Try it: Copy each line of the records that holds the string "included".
* * * * * * *
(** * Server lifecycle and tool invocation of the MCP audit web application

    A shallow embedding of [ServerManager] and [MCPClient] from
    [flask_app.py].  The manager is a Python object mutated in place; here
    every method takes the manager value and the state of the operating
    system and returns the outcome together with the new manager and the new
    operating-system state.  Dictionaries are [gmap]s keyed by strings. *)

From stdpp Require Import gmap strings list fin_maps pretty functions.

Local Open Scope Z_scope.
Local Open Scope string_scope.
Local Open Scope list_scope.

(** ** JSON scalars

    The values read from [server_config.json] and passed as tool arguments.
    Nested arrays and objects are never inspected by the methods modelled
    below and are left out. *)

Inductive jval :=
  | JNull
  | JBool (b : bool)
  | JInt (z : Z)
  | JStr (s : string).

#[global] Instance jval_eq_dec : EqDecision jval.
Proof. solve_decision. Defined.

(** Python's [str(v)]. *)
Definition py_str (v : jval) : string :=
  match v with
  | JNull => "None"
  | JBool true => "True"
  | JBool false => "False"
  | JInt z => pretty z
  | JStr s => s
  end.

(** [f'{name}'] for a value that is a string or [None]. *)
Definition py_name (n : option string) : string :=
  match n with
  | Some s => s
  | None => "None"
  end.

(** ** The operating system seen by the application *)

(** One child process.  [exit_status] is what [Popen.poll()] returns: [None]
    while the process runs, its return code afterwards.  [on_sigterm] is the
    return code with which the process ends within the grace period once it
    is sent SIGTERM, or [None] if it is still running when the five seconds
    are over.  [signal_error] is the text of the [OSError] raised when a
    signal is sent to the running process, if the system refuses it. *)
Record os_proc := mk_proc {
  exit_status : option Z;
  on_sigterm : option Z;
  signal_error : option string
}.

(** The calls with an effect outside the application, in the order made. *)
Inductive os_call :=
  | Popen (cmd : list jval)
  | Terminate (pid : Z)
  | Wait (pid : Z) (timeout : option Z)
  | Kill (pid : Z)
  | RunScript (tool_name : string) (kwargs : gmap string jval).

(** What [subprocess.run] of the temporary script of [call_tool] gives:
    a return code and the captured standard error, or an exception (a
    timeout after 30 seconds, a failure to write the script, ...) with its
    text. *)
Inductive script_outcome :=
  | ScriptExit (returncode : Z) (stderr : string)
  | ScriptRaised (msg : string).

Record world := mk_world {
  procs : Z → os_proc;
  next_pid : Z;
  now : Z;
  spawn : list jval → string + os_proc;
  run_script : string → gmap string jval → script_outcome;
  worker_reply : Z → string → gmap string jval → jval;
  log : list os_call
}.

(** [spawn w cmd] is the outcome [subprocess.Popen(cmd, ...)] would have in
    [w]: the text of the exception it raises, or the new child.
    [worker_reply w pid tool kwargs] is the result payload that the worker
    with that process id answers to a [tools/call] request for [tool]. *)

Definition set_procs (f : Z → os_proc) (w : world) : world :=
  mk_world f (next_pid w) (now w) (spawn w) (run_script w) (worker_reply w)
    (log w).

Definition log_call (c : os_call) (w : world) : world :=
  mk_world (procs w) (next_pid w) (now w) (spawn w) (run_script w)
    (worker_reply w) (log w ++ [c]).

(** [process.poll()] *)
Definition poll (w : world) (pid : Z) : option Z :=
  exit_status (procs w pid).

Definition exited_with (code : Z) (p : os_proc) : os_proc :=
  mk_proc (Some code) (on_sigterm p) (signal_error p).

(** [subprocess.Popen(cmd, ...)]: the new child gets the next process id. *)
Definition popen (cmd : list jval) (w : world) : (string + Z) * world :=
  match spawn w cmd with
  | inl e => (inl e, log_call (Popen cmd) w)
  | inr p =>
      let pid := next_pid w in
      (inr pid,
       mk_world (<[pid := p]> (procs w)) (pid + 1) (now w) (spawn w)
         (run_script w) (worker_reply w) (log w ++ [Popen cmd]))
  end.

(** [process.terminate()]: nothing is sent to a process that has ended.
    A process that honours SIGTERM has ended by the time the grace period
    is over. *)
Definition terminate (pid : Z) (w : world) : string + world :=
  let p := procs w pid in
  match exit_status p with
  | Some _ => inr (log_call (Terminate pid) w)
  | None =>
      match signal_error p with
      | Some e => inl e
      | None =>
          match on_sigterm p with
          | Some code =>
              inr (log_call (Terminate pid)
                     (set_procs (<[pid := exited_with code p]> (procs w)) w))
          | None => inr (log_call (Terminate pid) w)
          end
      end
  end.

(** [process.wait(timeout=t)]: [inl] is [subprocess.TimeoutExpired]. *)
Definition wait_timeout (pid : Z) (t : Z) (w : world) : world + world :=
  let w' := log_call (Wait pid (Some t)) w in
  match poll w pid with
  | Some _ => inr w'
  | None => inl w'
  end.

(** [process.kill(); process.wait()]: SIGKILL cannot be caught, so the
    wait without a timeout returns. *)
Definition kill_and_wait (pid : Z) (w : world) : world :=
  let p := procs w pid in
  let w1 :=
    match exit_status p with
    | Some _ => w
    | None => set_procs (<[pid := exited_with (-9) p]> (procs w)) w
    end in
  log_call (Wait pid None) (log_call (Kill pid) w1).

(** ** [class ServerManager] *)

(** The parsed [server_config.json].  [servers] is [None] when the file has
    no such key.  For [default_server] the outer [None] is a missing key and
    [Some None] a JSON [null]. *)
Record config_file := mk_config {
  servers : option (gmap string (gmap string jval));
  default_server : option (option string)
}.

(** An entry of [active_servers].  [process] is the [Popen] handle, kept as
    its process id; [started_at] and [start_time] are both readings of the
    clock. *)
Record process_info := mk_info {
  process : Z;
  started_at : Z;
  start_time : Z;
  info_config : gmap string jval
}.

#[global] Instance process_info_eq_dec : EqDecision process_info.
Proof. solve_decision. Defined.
* * * * * * *
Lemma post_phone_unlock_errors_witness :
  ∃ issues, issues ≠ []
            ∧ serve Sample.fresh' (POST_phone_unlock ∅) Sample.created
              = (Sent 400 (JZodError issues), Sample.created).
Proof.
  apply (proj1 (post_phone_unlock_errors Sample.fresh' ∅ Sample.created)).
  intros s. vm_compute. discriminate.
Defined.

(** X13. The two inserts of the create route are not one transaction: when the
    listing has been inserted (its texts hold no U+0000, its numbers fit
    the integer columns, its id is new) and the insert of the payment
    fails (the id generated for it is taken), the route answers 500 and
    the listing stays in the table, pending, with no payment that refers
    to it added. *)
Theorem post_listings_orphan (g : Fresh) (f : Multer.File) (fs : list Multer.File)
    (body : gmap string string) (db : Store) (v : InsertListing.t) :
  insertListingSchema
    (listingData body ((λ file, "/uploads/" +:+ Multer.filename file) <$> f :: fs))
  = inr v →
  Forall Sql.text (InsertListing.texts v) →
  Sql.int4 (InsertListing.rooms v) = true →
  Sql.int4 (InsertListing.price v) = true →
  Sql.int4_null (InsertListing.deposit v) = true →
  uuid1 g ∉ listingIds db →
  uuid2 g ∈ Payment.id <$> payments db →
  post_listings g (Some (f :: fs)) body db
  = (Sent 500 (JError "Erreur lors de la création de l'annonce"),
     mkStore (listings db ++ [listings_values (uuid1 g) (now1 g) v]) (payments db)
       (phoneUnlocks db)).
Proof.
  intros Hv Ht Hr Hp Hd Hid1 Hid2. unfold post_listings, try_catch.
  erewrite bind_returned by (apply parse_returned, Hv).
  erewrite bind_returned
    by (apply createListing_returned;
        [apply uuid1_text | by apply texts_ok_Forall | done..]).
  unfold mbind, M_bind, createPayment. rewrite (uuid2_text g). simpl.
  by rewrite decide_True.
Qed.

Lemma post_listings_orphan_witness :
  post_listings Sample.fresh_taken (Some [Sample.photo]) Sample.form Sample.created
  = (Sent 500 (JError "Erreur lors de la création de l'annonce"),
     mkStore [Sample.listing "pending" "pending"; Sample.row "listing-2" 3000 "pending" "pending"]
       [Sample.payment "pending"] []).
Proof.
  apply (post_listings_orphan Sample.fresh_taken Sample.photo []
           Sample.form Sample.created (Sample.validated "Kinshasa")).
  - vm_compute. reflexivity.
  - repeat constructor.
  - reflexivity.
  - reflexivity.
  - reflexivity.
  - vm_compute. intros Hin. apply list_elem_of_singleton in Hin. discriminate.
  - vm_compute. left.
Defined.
* * * * * * *
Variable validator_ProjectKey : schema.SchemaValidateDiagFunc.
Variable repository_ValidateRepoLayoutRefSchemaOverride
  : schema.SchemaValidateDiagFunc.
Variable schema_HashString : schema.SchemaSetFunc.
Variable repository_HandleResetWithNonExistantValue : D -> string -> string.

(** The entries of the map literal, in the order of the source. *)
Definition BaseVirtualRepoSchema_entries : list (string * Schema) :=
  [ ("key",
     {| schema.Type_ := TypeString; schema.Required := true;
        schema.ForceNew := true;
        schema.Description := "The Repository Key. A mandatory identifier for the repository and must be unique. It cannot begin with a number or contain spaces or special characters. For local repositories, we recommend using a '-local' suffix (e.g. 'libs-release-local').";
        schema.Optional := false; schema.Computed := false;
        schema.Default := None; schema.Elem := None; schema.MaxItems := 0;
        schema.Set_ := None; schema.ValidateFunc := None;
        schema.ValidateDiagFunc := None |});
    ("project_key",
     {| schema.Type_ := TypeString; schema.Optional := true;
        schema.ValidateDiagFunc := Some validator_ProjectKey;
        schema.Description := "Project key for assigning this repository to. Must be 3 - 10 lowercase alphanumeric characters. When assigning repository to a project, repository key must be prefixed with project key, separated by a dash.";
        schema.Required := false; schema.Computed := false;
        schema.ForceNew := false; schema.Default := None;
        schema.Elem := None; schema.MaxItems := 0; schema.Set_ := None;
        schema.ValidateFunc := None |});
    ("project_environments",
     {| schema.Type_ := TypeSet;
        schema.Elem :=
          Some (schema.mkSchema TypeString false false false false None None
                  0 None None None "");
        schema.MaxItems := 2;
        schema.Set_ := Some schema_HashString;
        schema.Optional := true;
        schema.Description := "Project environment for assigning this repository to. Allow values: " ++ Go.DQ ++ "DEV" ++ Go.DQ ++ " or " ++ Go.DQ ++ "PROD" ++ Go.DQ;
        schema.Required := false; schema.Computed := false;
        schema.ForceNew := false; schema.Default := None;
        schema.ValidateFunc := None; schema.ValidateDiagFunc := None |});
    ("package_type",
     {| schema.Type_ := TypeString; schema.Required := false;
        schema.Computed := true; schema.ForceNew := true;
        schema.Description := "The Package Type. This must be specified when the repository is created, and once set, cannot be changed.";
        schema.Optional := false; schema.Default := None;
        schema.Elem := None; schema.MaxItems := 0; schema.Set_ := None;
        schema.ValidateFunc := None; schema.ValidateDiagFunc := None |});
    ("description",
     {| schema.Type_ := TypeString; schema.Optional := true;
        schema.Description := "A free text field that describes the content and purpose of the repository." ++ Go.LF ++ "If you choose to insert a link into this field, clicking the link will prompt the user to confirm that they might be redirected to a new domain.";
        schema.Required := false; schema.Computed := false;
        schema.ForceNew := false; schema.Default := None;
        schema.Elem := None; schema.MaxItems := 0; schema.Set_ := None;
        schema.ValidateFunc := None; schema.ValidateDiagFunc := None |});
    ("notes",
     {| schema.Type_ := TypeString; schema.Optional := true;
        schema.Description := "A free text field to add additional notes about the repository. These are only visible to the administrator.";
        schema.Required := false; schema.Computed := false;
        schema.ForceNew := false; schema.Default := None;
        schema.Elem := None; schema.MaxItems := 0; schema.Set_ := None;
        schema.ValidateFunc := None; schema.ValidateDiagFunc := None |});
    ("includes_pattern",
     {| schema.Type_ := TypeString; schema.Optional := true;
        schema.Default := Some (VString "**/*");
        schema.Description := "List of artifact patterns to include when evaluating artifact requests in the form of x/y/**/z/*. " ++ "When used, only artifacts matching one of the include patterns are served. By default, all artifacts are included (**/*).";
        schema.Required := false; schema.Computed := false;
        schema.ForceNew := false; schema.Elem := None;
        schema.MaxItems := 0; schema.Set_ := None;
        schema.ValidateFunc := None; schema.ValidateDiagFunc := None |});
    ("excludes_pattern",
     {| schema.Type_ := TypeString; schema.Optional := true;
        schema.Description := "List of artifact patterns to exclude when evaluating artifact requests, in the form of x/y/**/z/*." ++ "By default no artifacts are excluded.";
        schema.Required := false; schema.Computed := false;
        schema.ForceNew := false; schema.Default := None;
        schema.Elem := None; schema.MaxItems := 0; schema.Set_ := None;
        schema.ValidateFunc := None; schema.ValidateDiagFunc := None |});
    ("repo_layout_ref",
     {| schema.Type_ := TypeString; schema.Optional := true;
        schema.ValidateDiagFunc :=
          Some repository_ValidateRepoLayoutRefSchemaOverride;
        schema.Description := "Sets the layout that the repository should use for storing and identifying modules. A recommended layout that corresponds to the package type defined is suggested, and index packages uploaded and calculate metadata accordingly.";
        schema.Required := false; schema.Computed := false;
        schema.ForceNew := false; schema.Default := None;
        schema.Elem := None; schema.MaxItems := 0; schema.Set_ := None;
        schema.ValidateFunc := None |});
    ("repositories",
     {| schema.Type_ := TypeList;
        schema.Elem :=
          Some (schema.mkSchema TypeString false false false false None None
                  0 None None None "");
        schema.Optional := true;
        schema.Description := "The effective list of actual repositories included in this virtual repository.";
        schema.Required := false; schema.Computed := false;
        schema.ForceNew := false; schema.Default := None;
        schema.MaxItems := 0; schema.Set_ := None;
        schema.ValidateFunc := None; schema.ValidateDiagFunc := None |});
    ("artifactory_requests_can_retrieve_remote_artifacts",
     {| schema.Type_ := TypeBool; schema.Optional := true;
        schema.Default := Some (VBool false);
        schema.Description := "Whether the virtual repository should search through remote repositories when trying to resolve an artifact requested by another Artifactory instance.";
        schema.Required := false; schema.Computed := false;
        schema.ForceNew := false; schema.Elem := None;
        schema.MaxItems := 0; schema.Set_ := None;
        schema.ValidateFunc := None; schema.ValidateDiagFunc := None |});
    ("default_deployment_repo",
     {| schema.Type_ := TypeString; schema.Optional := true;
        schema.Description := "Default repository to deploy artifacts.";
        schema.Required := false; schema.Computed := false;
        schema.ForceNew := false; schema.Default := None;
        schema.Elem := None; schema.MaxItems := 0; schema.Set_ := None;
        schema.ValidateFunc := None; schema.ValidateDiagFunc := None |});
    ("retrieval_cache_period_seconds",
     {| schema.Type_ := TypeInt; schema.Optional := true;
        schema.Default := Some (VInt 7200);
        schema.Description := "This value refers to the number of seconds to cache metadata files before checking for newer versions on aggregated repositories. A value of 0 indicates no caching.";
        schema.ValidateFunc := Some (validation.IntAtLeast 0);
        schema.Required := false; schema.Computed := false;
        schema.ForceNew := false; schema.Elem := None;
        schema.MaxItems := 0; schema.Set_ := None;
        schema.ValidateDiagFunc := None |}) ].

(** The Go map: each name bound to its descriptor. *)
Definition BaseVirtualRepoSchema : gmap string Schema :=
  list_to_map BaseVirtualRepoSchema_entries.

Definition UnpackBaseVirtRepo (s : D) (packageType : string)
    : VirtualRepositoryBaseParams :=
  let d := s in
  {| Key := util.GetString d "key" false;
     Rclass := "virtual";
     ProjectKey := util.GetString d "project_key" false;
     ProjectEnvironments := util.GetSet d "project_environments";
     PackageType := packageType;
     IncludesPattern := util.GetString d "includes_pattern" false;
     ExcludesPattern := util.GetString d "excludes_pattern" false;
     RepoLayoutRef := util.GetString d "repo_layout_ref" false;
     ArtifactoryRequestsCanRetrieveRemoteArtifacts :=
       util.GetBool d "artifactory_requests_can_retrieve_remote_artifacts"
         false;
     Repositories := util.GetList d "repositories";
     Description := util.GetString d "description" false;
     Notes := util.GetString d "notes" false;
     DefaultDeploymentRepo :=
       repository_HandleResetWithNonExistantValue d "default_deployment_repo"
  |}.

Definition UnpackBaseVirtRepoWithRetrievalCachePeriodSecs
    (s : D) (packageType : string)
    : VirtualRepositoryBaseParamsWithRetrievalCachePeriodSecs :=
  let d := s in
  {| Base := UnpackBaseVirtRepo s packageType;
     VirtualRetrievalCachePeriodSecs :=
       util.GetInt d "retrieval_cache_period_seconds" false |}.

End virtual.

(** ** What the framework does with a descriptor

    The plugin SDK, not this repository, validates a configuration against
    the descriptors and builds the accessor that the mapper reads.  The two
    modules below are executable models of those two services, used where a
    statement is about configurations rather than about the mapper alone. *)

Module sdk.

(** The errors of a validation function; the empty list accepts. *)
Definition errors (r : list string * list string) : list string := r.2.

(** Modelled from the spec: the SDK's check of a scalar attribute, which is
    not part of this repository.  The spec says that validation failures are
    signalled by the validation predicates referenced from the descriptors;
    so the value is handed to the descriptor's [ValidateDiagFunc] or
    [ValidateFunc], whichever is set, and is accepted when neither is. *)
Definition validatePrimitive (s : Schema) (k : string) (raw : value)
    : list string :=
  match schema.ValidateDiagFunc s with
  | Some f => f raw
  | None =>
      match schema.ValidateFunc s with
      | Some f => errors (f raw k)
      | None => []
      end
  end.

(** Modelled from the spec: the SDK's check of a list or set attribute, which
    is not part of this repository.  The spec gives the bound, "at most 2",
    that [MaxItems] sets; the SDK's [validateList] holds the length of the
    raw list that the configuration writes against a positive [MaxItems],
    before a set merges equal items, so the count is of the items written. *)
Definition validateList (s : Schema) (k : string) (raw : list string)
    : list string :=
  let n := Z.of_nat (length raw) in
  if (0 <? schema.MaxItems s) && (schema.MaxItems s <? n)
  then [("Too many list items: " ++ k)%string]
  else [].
* * * * * * *
Task solution:
        schema.Description := "List of artifact patterns to include when evaluating artifact requests in the form of x/y/**/z/*. " ++ "When used, only artifacts matching one of the include patterns are served. By default, all artifacts are included (**/*).";
        schema.Description := "The effective list of actual repositories included in this virtual repository.";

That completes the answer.